A new variant of sphingomyelinase deficiency (Niemann‐Pick): visceromegaly, minimal neurological lesions and low in vivo degradation rate of sphingomyelin

Abstract

Three males (aged 10 years, 3 years 9 months and 2 years 8 months) with profound sphingomyelinase deficiency are presented. The sphingomyelin storage in the liver biopsies attained 30-fold, 65-fold and 16-fold increases against controls, respectively. Levels of bis(monoacylglyceryl) phosphate were also increased. In two cases the bone marrow contained foam cells with liquid crystals of sphingomyelin. Besides the visceral involvement dominated by hepatosplenomegaly, all three cases showed discrete, so far stationary (8 years, 42 months and 28 months) neuropathic features and retinal lesions resembling the classical cherry-red spot.
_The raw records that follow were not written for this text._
Fixpoint run {S T} `{Stack S T} (s : S) (calls : list (call T)) : outcome (list (T + bool)) :=
  match calls with
  | [] => Ok []
  | CPush v :: rest => s ← Push s v; run s rest
  | CPop :: rest => '(s, v) ← Pop s; out ← run s rest; Ok (inl v :: out)
  | CEmpty :: rest => out ← run s rest; Ok (inr (Empty s) :: out)
  end.

(** The reference: a list with a bound. *)
Fixpoint run_list {T} (c : option Z) (xs : list T) (calls : list (call T)) : outcome (list (T + bool)) :=
  match calls with
  | [] => Ok []
  | CPush v :: rest => if has_room c (length xs) then run_list c (v :: xs) rest else Err AssertFailed
  | CPop :: rest =>
      match xs with
      | v :: xs' => out ← run_list c xs' rest; Ok (inl v :: out)
      | [] => Err AssertFailed
      end
  | CEmpty :: rest => out ← run_list c xs rest; Ok (inr (bool_decide (length xs = 0%nat)) :: out)
  end.

(** The calls never have more than [m] elements on the stack. *)
Fixpoint fits {T} (m : Z) (n : nat) (calls : list (call T)) : bool :=
  match calls with
  | [] => true
  | CPush _ :: rest => (Z.of_nat n <? m) && fits m (S n) rest
  | CPop :: rest => match n with O => true | S n' => fits m n' rest end
  | CEmpty :: rest => fits m n rest
  end.

Section clients.
Context {S T : Type} `{StackLaws S T rep}.

Lemma run_ok s c xs calls : rep s c xs -> run s calls = run_list c xs calls.
Proof.
  revert s xs. induction calls as [|[v| |] rest IH]; intros s xs Hr; cbn [run run_list]; [done|..].
  - pose proof (law_push s c xs v Hr) as Hp. destruct (has_room c (length xs)); [|by rewrite Hp].
    destruct Hp as (s' & -> & Hr'). cbn [mbind outcome_bind]. by apply IH.
  - pose proof (law_pop s c xs Hr) as Hp. destruct xs as [|v xs]; [by rewrite Hp|].
    destruct Hp as (s' & -> & Hr'). cbn [mbind outcome_bind]. by rewrite (IH s' xs).
  - rewrite (IH s xs Hr). by rewrite (law_empty s c xs Hr).
Qed.
(* ===== verification/Post.v ===== *)
(** * The post office (src/code/network/post.h, post.cc)

    Mail is a packet whose data starts with a second header, which names the
    mailbox.  The postal worker takes arrived packets from the network and puts
    them into the mailboxes, which are synchronized lists; here a mailbox is the
    list of the messages in it, and a call that waits is one that is not made
    yet.  (The messages are freshly allocated, so the lists' assertion that an
    item is not in the list yet holds.)  The lock and the semaphores of the
    sending side are arguments of [PostSend]. *)

From S2P Require Import Prelude Lists Interrupt Network.
#[local] Open Scope Z_scope.

Record MailHeader := mkMailHdr { h_to : Z; h_from : Z; h_length : Z }.

#[export] Instance PacketHeader_eq_dec : EqDecision PacketHeader.
Proof. solve_decision. Defined.
#[export] Instance MailHeader_eq_dec : EqDecision MailHeader.
Proof. solve_decision. Defined.

Definition sizeof_mail_header : Z := 12.
Definition MaxMailSize : Z := MaxPacketSize - sizeof_mail_header.

Definition mail_bytes (h : MailHeader) : list Z := header_words (h_to h) (h_from h) (h_length h).
Definition mail_of (bs : list Z) : outcome MailHeader :=
  bs ← buf_get bs 0 sizeof_mail_header;
  Ok (mkMailHdr (to_int (word_of 0 bs)) (to_int (word_of 1 bs)) (word_of 2 bs)).

Record Mail := mkMail { pktHdr : PacketHeader; mailHdr : MailHeader; mail_data : list Z }.

(** [Mail::Mail]; [data0] is the uninitialised array of the new object. *)
Definition newMail (data0 : list Z) (pktH : PacketHeader) (mailH : MailHeader) (msgData : list Z) : outcome Mail :=
  _ ← ASSERT (h_length mailH <=? MaxMailSize);
  bs ← buf_get msgData 0 (h_length mailH);
  d ← buf_put data0 0 bs;
  Ok (mkMail pktH mailH d).

(** [MailBox::Put] *)
Definition Put (data0 : list Z) (messages : list Mail) (pkt : PacketHeader) (hdr : MailHeader) (data : list Z) : outcome (list Mail) :=
  mail ← newMail data0 pkt hdr data;
  Ok (messages ++ [mail]).

(** [MailBox::Get]; [None] if the calling thread has to wait. *)
Definition Get (messages : list Mail) (data : list Z) : outcome (option (list Mail * PacketHeader * MailHeader * list Z)) :=
  match messages with
  | [] => Ok None
  | mail :: messages =>
      bs ← buf_get (mail_data mail) 0 (h_length (mailHdr mail));
      data ← buf_put data 0 bs;
      Ok (Some (messages, pktHdr mail, mailHdr mail, data))
  end.

Record PostOfficeInput := mkOffice { network : NetworkInput; boxes : list (list Mail); numBoxes : Z }.

(** The mailboxes of [PostOfficeInput::PostOfficeInput]. *)
Definition newOffice (n : NetworkInput) (nBoxes : Z) : PostOfficeInput :=
  mkOffice n (replicate (Z.to_nat nBoxes) []) nBoxes.

(** One round of [PostOfficeInput::PostalDelivery], after [messageAvailable->P()]
    has returned; [buffer] is the worker's packet buffer. *)
Definition PostalDelivery (data0 buffer : list Z) (po : PostOfficeInput) : outcome (PostOfficeInput * list Z) :=
  '(n, pkt, buffer) ← NetworkReceive (network po) buffer;
  hdr ← mail_of buffer;
  _ ← ASSERT ((0 <=? h_to hdr) && (h_to hdr <? numBoxes po));
  _ ← ASSERT (h_length hdr <=? MaxMailSize);
  box ← arr_get (boxes po) (h_to hdr);
  box ← Put data0 box pkt hdr (drop (Z.to_nat sizeof_mail_header) buffer);
  bs ← arr_set (boxes po) (h_to hdr) box;
  Ok (mkOffice n bs (numBoxes po), buffer).
(** ** Properties of the component *)

(** [Allocate] on a free map of the disk.  With too little space it
    reports failure and the map is untouched; otherwise, for a size up to
    [MaxFileSize], it succeeds with a well-formed header whose data sectors are
    distinct, were all free, and are exactly the sectors newly marked; a larger
    size that fits on the disk runs past the header's sector table. *)
Theorem allocate_correct h0 fm size :
  bitmap_wf fm -> numBits fm = NumSectors -> 0 <= size ->
  length (dataSectors h0) = Z.to_nat NumDirect -> Forall is_int (dataSectors h0) ->
  if Z.of_nat (length (clear_bits fm)) <? divRoundUp size SectorSize then
    exists h, Allocate h0 fm size = Ok (h, fm, false)
  else if size <=? MaxFileSize then
    exists h fm', Allocate h0 fm size = Ok (h, fm', true) /\ header_wf h /\ FileLength h = size /\
      bitmap_wf fm' /\ numBits fm' = NumSectors /\ set_bits fm' = set_bits fm ∪ list_to_set (used_sectors h) /\
      set_bits fm ## list_to_set (used_sectors h) /\
      Z.of_nat (length (used_sectors h)) = divRoundUp size SectorSize
  else Allocate h0 fm size = Err Undefined.
Proof. apply Allocate_cases. Qed.

(** Allocating and then deallocating a file gives back the same set of
    free sectors. *)
Theorem allocate_deallocate_roundtrip h0 fm size h fm' :
  bitmap_wf fm -> 0 <= size -> length (dataSectors h0) = Z.to_nat NumDirect ->
  Allocate h0 fm size = Ok (h, fm', true) ->
  exists fm'', Deallocate h fm' = Ok fm'' /\ bitmap_wf fm'' /\ set_bits fm'' = set_bits fm.
Proof.
  intros Hwf Hsz Hl HA. pose proof (Allocate_ok h0 fm size Hwf Hsz Hl) as HA'. cbn zeta in HA'.
  pose proof (divRoundUp_nonneg size SectorSize Hsz ltac:(done)) as H0.
  destruct (Z.ltb_spec (Z.of_nat (length (clear_bits fm))) (divRoundUp size SectorSize)) as [|Hge]; [congruence|].
  destruct (Z.leb_spec (divRoundUp size SectorSize) NumDirect) as [Hle|]; [|congruence].
  destruct HA' as (h' & fm2 & HA' & Hst). rewrite HA in HA'. injection HA' as <- <-.
  pose proof (alloc_state_used _ _ _ _ _ Hst eq_refl ltac:(lia)) as Hus.
  destruct (Deallocate_ok h fm') as (fm'' & HD & Hwf'' & Hn'' & Hb'').
  - apply Hst.
  - destruct (as_bytes _ _ _ _ _ Hst) as [_ ->]. rewrite (as_data _ _ _ _ _ Hst).
    simpl. rewrite length_app, length_take, length_drop, Hl. lia.
  - rewrite Hus. pose proof (NoDup_clear_bits fm) as Hnd.
    rewrite <- (take_drop (Z.to_nat (divRoundUp size SectorSize)) (clear_bits fm)) in Hnd.
    by apply NoDup_app in Hnd as [? _].
  - rewrite Hus. apply Forall_forall. intros s Hs. pose proof Hs as (k & Hk & _)%elem_of_take.
    apply list_elem_of_lookup_2, elem_of_clear_bits in Hk. rewrite (as_bits _ _ _ _ _ Hst).
    split; [lia|]. rewrite (as_set _ _ _ _ _ Hst) by lia. by rewrite bool_decide_eq_true_2, orb_true_r.
  - exists fm''. split_and!; [done..|]. apply set_eq. intros j. rewrite !elem_of_set_bits, Hn''.
    rewrite (as_bits _ _ _ _ _ Hst). destruct (decide (0 <= j < numBits fm)) as [Hj|Hj]; [|intuition].
    rewrite Hb'', (as_set _ _ _ _ _ Hst), Hus by lia.
    destruct (decide (j ∈ take (Z.to_nat (divRoundUp size SectorSize)) (clear_bits fm))) as [Hin|Hin].
    + rewrite bool_decide_eq_true_2 by done. rewrite andb_false_r.
      pose proof Hin as (k & Hk & _)%elem_of_take. apply list_elem_of_lookup_2, elem_of_clear_bits in Hk.
      intuition congruence.
    + rewrite bool_decide_eq_false_2 by done. by rewrite orb_false_r, andb_true_r.
Qed.

(** A fresh header and a free map with sectors 0 and 2 in use. *)
Definition blank_header : FileHeader := mkHeader 0 0 (replicate (Z.to_nat NumDirect) 0).
Definition sample_map : Bitmap :=
  mkBitmap NumSectors 32 (5 :: replicate 31 0).

Lemma sample_map_wf : bitmap_wf sample_map.
Proof.
  split; simpl; [done..|]. repeat constructor; unfold is_uint; simpl; lia.
Qed.

Lemma allocate_correct_witness :
  exists h fm', Allocate blank_header sample_map 300 = Ok (h, fm', true) /\ header_wf h /\
    take 3 (dataSectors h) = [1; 3; 4].
Proof.
  pose proof (allocate_correct blank_header sample_map 300 sample_map_wf eq_refl ltac:(lia) eq_refl
    ltac:(apply Forall_replicate; unfold is_int; lia)) as HA.
  assert (Z.of_nat (length (clear_bits sample_map)) <? divRoundUp 300 SectorSize = false) as E
    by (vm_compute; reflexivity).
  rewrite E in HA. change (300 <=? MaxFileSize) with true in HA.
  destruct HA as (h & fm' & HA & Hw & _). exists h, fm'. split_and!; [done|done|].
  assert (take 3 <$> (dataSectors ∘ fst ∘ fst <$> Allocate blank_header sample_map 300) = Ok [1; 3; 4]) as Ht
    by (vm_compute; reflexivity).
  rewrite HA in Ht. by injection Ht.
Defined.

Lemma allocate_deallocate_roundtrip_witness :
  exists h fm' fm'', Allocate blank_header sample_map 300 = Ok (h, fm', true) /\
    Deallocate h fm' = Ok fm'' /\ set_bits fm'' = set_bits sample_map.
Proof.
  destruct (Allocate blank_header sample_map 300) as [[[h fm'] b]|] eqn:E; vm_compute in E; [|discriminate].
  injection E as <- <- <-. eexists _, _.
  edestruct (allocate_deallocate_roundtrip blank_header sample_map 300) as (fm'' & HD & _ & Hs);
    [exact sample_map_wf|lia|reflexivity|vm_compute; reflexivity|].
  exists fm''. split; [reflexivity|]. split; [exact HD|exact Hs].
Defined.

(** A well-formed header written to a sector of the disk is read back
    unchanged and no other sector changes; for a sector number outside the disk
    both operations stop in the disk's assertion. *)
Theorem header_disk_roundtrip {D} `{BlockStore D} `{!BlockStoreLaws D} (d : D) sector h :
  bs_ok d -> header_wf h ->
  if in_disk sector then
    exists d', WriteBack d sector h = Ok d' /\ bs_ok d' /\ FetchFrom d' sector = Ok h /\
      forall s, in_disk s = true -> s <> sector -> bs_sector d' s = bs_sector d s
  else WriteBack d sector h = Err AssertFailed /\ FetchFrom d sector = Err AssertFailed.
Proof.
  intros Hd Hw. pose proof (WriteBack_ok d sector h Hd Hw) as HW. unfold FetchFrom.
  destruct (in_disk sector) eqn:Hs.
  - destruct HW as (d' & HW & Hd' & Hsec & Hoth); [done|]. exists d'. split_and!; [done|done| |done].
    rewrite bs_read_ok by done. cbn [mbind outcome_bind]. by rewrite Hsec, header_wf_roundtrip.
  - unfold WriteBack. by rewrite bs_write_out, bs_read_out.
Qed.

Lemma blank_header_wf : header_wf blank_header.
Proof.
  split; simpl; [unfold MaxFileSize; change NumDirect with 30; change SectorSize with 128; lia|done|done| | |].
  - repeat constructor; unfold is_int; simpl; lia.
  - constructor.
  - constructor.
Qed.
Electrophysiological examinations showed a variable reduction of peripheral nerve conduction velocity and prolongation of the latencies of somatosensory, visual and auditory evoked potentials. Ultrastructural examination of skin nerves showed a slight storage, mainly in Schwann cells. In some myelinated fibres there were pseudomyelinic ovoids. The cases therefore displayed features of both A and B types of sphingomyelinase deficiency and should be conventionally classified as intermediate. However, the very low levels ofin vivo sphingomyelin hydrolysis (not exceeding 6%, against 30±10% in type B and 77±5% in controls) were clearly within the range of type A values (5±2%). Accordingly, we suggest that the cases may be biochemically classified as variants of type A disease.